12

Let's assume that infile contains a specific text, and I were to execute the following set of commands:

exec 3<infile

cat -n <&3

cat -n <&3

The first instance of cat will display the file's contents, but the second time does not seem to be doing anything. Why do they differ?

2 Answers2

29

They look like the same command but the reason they differ is the system state has changed as a result of the first command. Specifically, the first cat consumed the entire file, so the second cat has nothing left to read, hits EOF (end of file) immediately, and exits.
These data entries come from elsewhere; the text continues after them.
Lemma swap_if_less_pairs pre x mid y post i j :
  i = length pre → j = (length pre + 1 + length mid)%nat →
  swap_if_less i j (unzip (pre ++ x :: mid ++ y :: post))
  = Ok (unzip (if x.2 <? y.2 then pre ++ y :: mid ++ x :: post
               else pre ++ x :: mid ++ y :: post)).
Proof.
  intros Hi Hj.
  assert (Hi1 : i = length pre.*1) by (by rewrite length_fmap).
  assert (Hi2 : i = length pre.*2) by (by rewrite length_fmap).
  assert (Hj1 : j = (length pre.*1 + 1 + length mid.*1)%nat)
    by (by rewrite !length_fmap).
  assert (Hj2 : j = (length pre.*2 + 1 + length mid.*2)%nat)
    by (by rewrite !length_fmap).
  unfold swap_if_less, unzip.
  rewrite !fmap_app, !fmap_cons, !fmap_app, !fmap_cons.
  rewrite !(getitem_at pre.*2 x.2 _ i Hi2).
  rewrite !(getitem_beyond pre.*2 x.2 mid.*2 y.2 _ j Hj2).
  cbn [mbind result_bind].
  destruct (x.2 <? y.2).
  - rewrite (setitem_at pre.*2 x.2 _ i y.2 Hi2). cbn [mbind result_bind].
    rewrite (setitem_beyond pre.*2 y.2 mid.*2 y.2 _ j x.2 Hj2).
    cbn [mbind result_bind].
    rewrite (getitem_at pre.*1 x.1 _ i Hi1).
    rewrite (getitem_beyond pre.*1 x.1 mid.*1 y.1 _ j Hj1).
    cbn [mbind result_bind].
    rewrite (setitem_at pre.*1 x.1 _ i y.1 Hi1). cbn [mbind result_bind].
    rewrite (setitem_beyond pre.*1 y.1 mid.*1 y.1 _ j x.1 Hj1).
    cbn [mbind result_bind].
    by rewrite !fmap_app, !fmap_cons, !fmap_app, !fmap_cons.
  - by rewrite !fmap_app, !fmap_cons, !fmap_app, !fmap_cons.
Qed.

Lemma inner_loop_pairs post : ∀ pre x mid,
  for_each (seq (length pre + 1 + length mid) (length post))
           (swap_if_less (length pre)) (unzip (pre ++ x :: mid ++ post))
  = Ok (unzip (pre ++ (round_pairs x post).1 :: mid ++ (round_pairs x post).2)).
Proof.
  induction post as [|y post IH]; intros pre x mid; [done|].
  cbn [length seq for_each].
  rewrite (swap_if_less_pairs pre x mid y post) by done.
  cbn [mbind result_bind round_pairs].
  destruct (x.2 <? y.2).
  - specialize (IH pre y (mid ++ [x])).
    rewrite length_app in IH. cbn [length] in IH.
    replace (length pre + 1 + (length mid + 1))%nat
      with (S (length pre + 1 + length mid)) in IH by lia.
    rewrite <- !app_assoc in IH. cbn [app] in IH. rewrite IH.
    by destruct (round_pairs y post).
  - specialize (IH pre x (mid ++ [y])).
    rewrite length_app in IH. cbn [length] in IH.
    replace (length pre + 1 + (length mid + 1))%nat
      with (S (length pre + 1 + length mid)) in IH by lia.
    rewrite <- !app_assoc in IH. cbn [app] in IH. rewrite IH.
    by destruct (round_pairs x post).
Qed.

Lemma round_pairs_length x t : length (round_pairs x t).2 = length t.
Proof.
  revert x. induction t as [|y t IH]; intros x; [done|]. cbn [round_pairs].
  destruct (x.2 <? y.2).
  - specialize (IH y). destruct (round_pairs y t). simpl in *. lia.
  - specialize (IH x). destruct (round_pairs x t). simpl in *. lia.
Qed.

Lemma sort_round_pairs pre x t :
  sort_round (length pre) (unzip (pre ++ x :: t))
  = Ok (unzip (pre ++ (round_pairs x t).1 :: (round_pairs x t).2)).
Proof.
  unfold sort_round, range. cbn [unzip snd].
  rewrite length_fmap, length_app. cbn [length].
  replace (length pre + S (length t) - (length pre + 1))%nat with (length t) by lia.
  pose proof (inner_loop_pairs t pre x []) as H. cbn [length app] in H.
  by rewrite Nat.add_0_r in H.
Qed.

Lemma outer_loop_pairs n : ∀ pre l, length l = n →
  for_each (seq (length pre) n) sort_round (unzip (pre ++ l))
  = Ok (unzip (pre ++ sort_pairs n l)).
Proof.
  induction n as [|n IH]; intros pre l Hn.
  - by destruct l.
  - destruct l as [|x t]; [done|]. cbn [seq for_each sort_pairs].
    rewrite sort_round_pairs. cbn [mbind result_bind].
    specialize (IH (pre ++ [(round_pairs x t).1]) (round_pairs x t).2).
    rewrite length_app in IH. cbn [length] in IH.
    rewrite Nat.add_1_r in IH. rewrite <- !app_assoc in IH. cbn [app] in IH.
    rewrite IH.
    + by destruct (round_pairs x t).
    + rewrite round_pairs_length. simpl in Hn. lia.
Qed.

Lemma sortMovesAndFrequencies_pairs l :
  sortMovesAndFrequencies l.*1 l.*2 = Ok (unzip (exchange_sort l)).
Proof.
  unfold sortMovesAndFrequencies, range, exchange_sort.
  rewrite length_fmap, Nat.sub_0_r.
  exact (outer_loop_pairs (length l) [] l eq_refl).
Qed.

(** *** What a round and the whole sort do to the pairs *)

Lemma round_pairs_perm x t :
  (round_pairs x t).1 :: (round_pairs x t).2 ≡ₚ x :: t.
Proof.
  revert x. induction t as [|y t IH]; intros x; [done|]. cbn [round_pairs].
  destruct (x.2 <? y.2).
  - specialize (IH y). destruct (round_pairs y t) as [h r]. cbn [fst snd] in *.
    etrans; [apply Permutation_swap|]. by apply Permutation_skip.
  - specialize (IH x). destruct (round_pairs x t) as [h r]. cbn [fst snd] in *.
    etrans; [apply Permutation_swap|].
    etrans; [apply Permutation_skip, IH|]. apply Permutation_swap.
Qed.

Lemma round_pairs_head_ge x t : x.2 ≤ (round_pairs x t).1.2.
Proof.
  revert x. induction t as [|y t IH]; intros x; [done|]. cbn [round_pairs].
  destruct (Z.ltb_spec x.2 y.2).
  - specialize (IH y). destruct (round_pairs y t). cbn [fst snd] in *. lia.
  - specialize (IH x). by destruct (round_pairs x t).
Qed.

Lemma round_pairs_head_max x t :
  Forall (λ y, y.2 ≤ (round_pairs x t).1.2) (round_pairs x t).2.
Proof.
  revert x. induction t as [|y t IH]; intros x; [by constructor|].
  cbn [round_pairs]. destruct (Z.ltb_spec x.2 y.2).
  - specialize (IH y). pose proof (round_pairs_head_ge y t).
    destruct (round_pairs y t). cbn [fst snd] in *. constructor; [lia|done].
  - specialize (IH x). pose proof (round_pairs_head_ge x t).
    destruct (round_pairs x t). cbn [fst snd] in *. constructor; [lia|done].
Qed.

Lemma round_pairs_fixed x t :
  Forall (λ y, y.2 ≤ x.2) t → round_pairs x t = (x, t).
Proof.
  induction 1 as [|y t Hy _ IH]; [done|]. cbn [round_pairs].
  destruct (Z.ltb_spec x.2 y.2); [lia|]. by rewrite IH.
Qed.

Lemma round_pairs_app x t1 t2 :
  round_pairs x (t1 ++ t2)
  = ((round_pairs (round_pairs x t1).1 t2).1,
     (round_pairs x t1).2 ++ (round_pairs (round_pairs x t1).1 t2).2).
Proof.
  revert x. induction t1 as [|y t1 IH]; intros x.
  - cbn. by destruct (round_pairs x t2).
  - cbn [app round_pairs]. destruct (x.2 <? y.2).
    + rewrite IH. by destruct (round_pairs y t1).
    + rewrite IH. by destruct (round_pairs x t1).
Qed.

Lemma sort_pairs_perm n : ∀ l, sort_pairs n l ≡ₚ l.
Proof.
  induction n as [|n IH]; intros [|x t]; try done. cbn [sort_pairs].
  pose proof (round_pairs_perm x t) as Hp.
  destruct (round_pairs x t) as [h r]. cbn [fst snd] in Hp.
  by rewrite IH.
Qed.

Lemma exchange_sort_perm l : exchange_sort l ≡ₚ l.
Proof. apply sort_pairs_perm. Qed.

Lemma sort_pairs_descending n : ∀ l,
  length l = n → descending (sort_pairs n l).*2.
Proof.
  induction n as [|n IH]; intros [|x t] Hn; try done; [constructor|].
  cbn [sort_pairs].
  pose proof (round_pairs_head_max x t) as Hmax.
  pose proof (round_pairs_length x t) as Hlen.
  destruct (round_pairs x t) as [h r]. cbn [fst snd] in *.
  rewrite fmap_cons. constructor.
  - apply IH. simpl in Hn. lia.
  - apply Forall_fmap. by rewrite (sort_pairs_perm n r).
Qed.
The reason behind this is you are using the exact same file description (the one you created with exec < infile and assigned to the file descriptor 3) for both invocations of cat. One of the things associated with an open file description is a file offset. So, the first cat reads the entire file, leaves the offset at the end, and the second one tries to pick up from the end of the file and finds nothing to read.

jw013
  • 51,212
12

Just to add to @jw013's fine answer, it may help to realise that it's the same as

{
   cat -n
   cat -n
} < infile

< file being short for 0< file, that is use file descriptor 0 instead of 3.

And just to confuse the matter a little, this version:

exec 3< infile
cat -n /dev/fd/3
cat -n /dev/fd/3

Behaves differently depending on the OS you run it in and the type of infile (regular file vs pipe vs device...)

On Solaris and most commercial Unices, an open("/dev/fd/3") is more or less equivalent to a dup(3) (so < /dev/fd/3 is about the same as <&3), while on Linux, for regular files, /dev/fd/3 is implemented as a symlink to the original file, so open("/dev/fd/3") opens it anew from the start (and possibly with different flags from the fd 3).